Same features, same utility—minus the guilt, the badges, and the engagement tricks. Here's what that looks like.
Same language learning. No weaponized owl. Progress without streaks.
The calm version replaces streaks with state: here's what you know, here's what's next. Missing a day doesn't erase anything. There's no "not now (streak at risk!)" button because not practicing today is a normal outcome, not a failure state. Duolingo's learning engine is genuinely excellent—it doesn't need guilt to function.
Same professional network. No vanity metrics. State instead of feed.
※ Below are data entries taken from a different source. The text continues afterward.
(* ===== verification/Instance.v ===== *)
(** One running instance, and the launches that reach it (InstanceHandover.h): the
    relaunch's wait, the command line's arguments, the activation gate with its
    concurrent takes, and the rounds of a launch. *)

From S2P Require Import Prelude.
From S2P Require Import CxxText.

(** * Budgets, in milliseconds *)

Definition kServeBudget : Z := 10000.
Definition kRedirectBudget : Z := 15000.
Definition kExitingHolderBudget : Z := 30000.
Definition kLaunchRounds : nat := 4.
Definition kAutostartArgument : wtext := wtxt "--autostart".
Definition kAfterUpdateArgument : wtext := wtxt "--after-update".
Definition kAfterUpdateBudget : Z := 120000.
Definition kAfterUpdatePoll : Z := 500.

(** The relaunch's wait: [updating n] and [now n] are the callbacks' answers in the
    [n]-th round; the sleep's length shows in the clock. *)
Fixpoint await_update_end (fuel : nat) (updating : nat -> bool) (now : nat -> Z) (deadline : Z) (n : nat) : option bool :=
  match fuel with
  | O => None
  | S fuel =>
      if negb (updating n) then Some true else
      if deadline <=? now n then Some false else
      await_update_end fuel updating now deadline (S n)
  end.

Definition AwaitUpdateEnd (fuel : nat) (updating : nat -> bool) (start : Z) (now : nat -> Z) (budget : Z) : option bool :=
  await_update_end fuel updating now (start + budget) 0.

(** * Arguments *)

(** The loop over the command line, a UTF-16 unit at a time. *)
Fixpoint scan_arguments (argument : wtext) (line token : wtext) (quoted inToken : bool) : bool :=
  match line with
  | [] => inToken && bool_decide (token = argument)
  | c :: line =>
      if c =? 34 then scan_arguments argument line token (negb quoted) true else
      if negb quoted && ((c =? 32) || (c =? 9)) then
        if inToken && bool_decide (token = argument) then true
        else scan_arguments argument line [] quoted false
      else scan_arguments argument line (token ++ [c]) quoted true
  end.

Definition HasArgument (commandLine argument : wtext) : bool := scan_arguments argument commandLine [] false false.

Record LaunchRequest := mkRequest { deepLink : text; autostart : bool }.

Inductive LaunchAction := HandleDeepLink | ShowWindow | TrayOnly.

Definition ActionFor (request : LaunchRequest) : LaunchAction :=
  if negb (bool_decide (deepLink request = [])) then HandleDeepLink else
  if autostart request then TrayOnly else ShowWindow.

(** * The activation gate *)

Inductive Outcome := Served | Refused | Undecided.
#[export] Instance Outcome_eq_dec : EqDecision Outcome.
Proof. solve_decision. Defined.
(** A call returns or throws. *)
Definition sampler_returns (c : SdkCall) (p : Pass) (a : SdkAnswer) (w : Watch) : Watch :=
  match c with
  | CallNetworkChanged =>
      let w := match a, networkEvent p with
               | Threw, _ => w
               | _, Some e => on_session (fun r => NetworkEventHandled r e) w
               | _, None => w end in
      reloads w (quality_or_sample p w)
  | CallQualityChanged => reloads w (sample_due p w)
  | CallProbeAllExits =>
      let w := match a with Threw => w | _ => sampling (nextSampleMillis w) (proofSince p) w end in
      ends_if_cancelled w (sample_begins p w)
  | CallContractStatus =>
      let p := mkPass (notifyDue p) (qualityNotifyDue p) (networkEvent p) (proofSince p) (captureSample p)
        (match a with Contract i n => Some (i, n) | _ => None end) (balanceWindow p) (before p) (proofSampleMillis p) (proven p)
        (usableProven p) (total p) in
      ends_if_cancelled w (goes_to (Calling CallBalanceWindow p) w)
  | CallBalanceWindow =>
      let p := mkPass (notifyDue p) (qualityNotifyDue p) (networkEvent p) (proofSince p) (captureSample p) (contractStatus p) (window_of a)
        (before p) (now w) (proven p) (usableProven p) (total p) in
      ends_if_cancelled w (goes_to (Calling (if forCapture w then CallBefore else CallExits) p) w)
  | CallBefore =>
      let p := mkPass (notifyDue p) (qualityNotifyDue p) (networkEvent p) (proofSince p) (captureSample p) (contractStatus p) (balanceWindow p)
        (window_of a) (now w) (proven p) (usableProven p) (total p) in
      ends_if_cancelled w (goes_to (Calling CallExits p) w)
  | CallExits =>
      let exits := match a with Exits l => l | _ => [] end in
      let p := mkPass (notifyDue p) (qualityNotifyDue p) (networkEvent p) (proofSince p) (captureSample p) (contractStatus p) (balanceWindow p)
        (before p) (proofSampleMillis p) (Z.of_nat (length (List.filter exit_proven exits)))
        (Z.of_nat (length (List.filter (fun e =>
           CaptureExitIsUsable e (proofSampleMillis p) (s_proofSinceMillis (captureSample p)) (capture s)) exits)))
        (Z.of_nat (length exits)) in
      ends_if_cancelled w (if forCapture w then goes_to (Calling CallAfter p) w else publishes_sample p w)
  | CallAfter =>
      ends_if_cancelled w (
      let none := mkWindow 0 0 in
      let w := on_session (fun r =>
        match before p, window_of a with
        | Some b, Some x => CompleteSample r (now w) (captureSample p) (mkWindow b.1 b.2) (mkWindow x.1 x.2) (usableProven p)
        | _, _ => CompleteSample r (now w) (captureSample p) none none 0 end) w in
      publishes_sample p w)
  end.

(** ** The evaluator's thread *)

(** What it reads before its first wait, as a tick. *)
Definition first_reading (w : Watch) : Tick :=
  let c := channel w in
  mkTick (now w) (connectionGeneration c) (providerWindowMinSatisfied c) no_balance (counters w) (up w) (provenCount_ c)
    (lastProvenMillis_ c) (lastSampleMillis_ c) None.

Definition evaluator_starts (w : Watch) : Watch :=
  let c := channel w in
  mkWatch (now w) c (readiness w) (forCapture w) (counters w) (up w) (upSince w) (sampler w) (nextSampleMillis w)
    (probedNetworkMillis w) (Waits (now w + evaluateIntervalMillis s))
    (new_evaluator (upSince w) (now w) (connectionGeneration c) (providerWindowMinSatisfied c) (counters w)) (first_reading w)
    (happened w) (history w).

(** The end of its wait, under the lock. *)
Definition evaluator_wakes (w : Watch) : Watch :=
  let c := channel w in
  if cancelled c then evaluates EvaluatorDone w
  else evaluates (Woken (connectionGeneration c) (providerWindowMinSatisfied c) (balance c)) w.

Definition tick_of (generation : Z) (minSatisfied : bool) (b : BalanceReading) (w : Watch) : Tick :=
  let c := channel w in
  mkTick (now w) generation minSatisfied b (counters w) (up w) (provenCount_ c) (lastProvenMillis_ c) (lastSampleMillis_ c)
    (if forCapture w && onReady c && negb (cancelled c)
     then match readiness w with Some r => Ready r (now w) | None => None end else None).

Definition ticked (e : Evaluator) (t : Tick) (w : Watch) : Watch :=
  mkWatch (now w) (channel w) (readiness w) (forCapture w) (counters w) (up w) (upSince w) (sampler w) (nextSampleMillis w)
    (probedNetworkMillis w) (evaluator w) e (began w) (happened w) (history w ++ [t]).

(** A tick, to the next wait or to a callback. *)
Definition evaluator_ticks (generation : Z) (minSatisfied : bool) (b : BalanceReading) (w : Watch) : Watch :=
  if cancelled (channel w) then evaluates EvaluatorDone w else
  let t := tick_of generation minSatisfied b w in
  let '(e, result) := eval_tick s (eval w) t in
  let w := ticked e t w in
  let waits w := evaluates (Waits (now w + evaluateIntervalMillis s)) w in
  match result with
  | Rebased networkChanged =>
      if networkChanged && bool_decide (readiness w <> None) then
        waits (on_channel (fun c => set_coalescers (CoalescerObserve (coalescer c) (now w)) (qualityCoalescer c) c)
                 (on_session (fun r => Capture.NetworkChanged r (now w)) w))
      else if forCapture w then waits (on_session (fun r => ProofBarrier r (now w)) w)
      else waits w
  | FreshGrace => waits w
  | Offers ticket => evaluates (Copied (ReadyFor ticket)) w
  | Judged v => if bool_decide (reason v = ReasonNone) then waits w else evaluates (Fires (reason v)) w
  end.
"47 people viewed your profile" is vanity metrics designed to create curiosity anxiety. The calm version shows state: messages that need replies, jobs that match your criteria, pending requests. No "congratulate Sarah" prompts manufacturing social obligation. No engagement bait. LinkedIn's professional network is genuinely valuable—the feed degrades it.
Same team messaging. Mentions instead of unread counts. A summary instead of 104 badges.
Slack already has notification controls—they're just not the defaults. The calm version ships with channels muted by default, only surfacing @mentions and DMs. No red badge counts creating a to-do list you never asked for. "112 unread messages" becomes "2 channels mention you. Everything else can wait." Slack's threading and search mean you never actually miss anything important—so why pretend every message is urgent?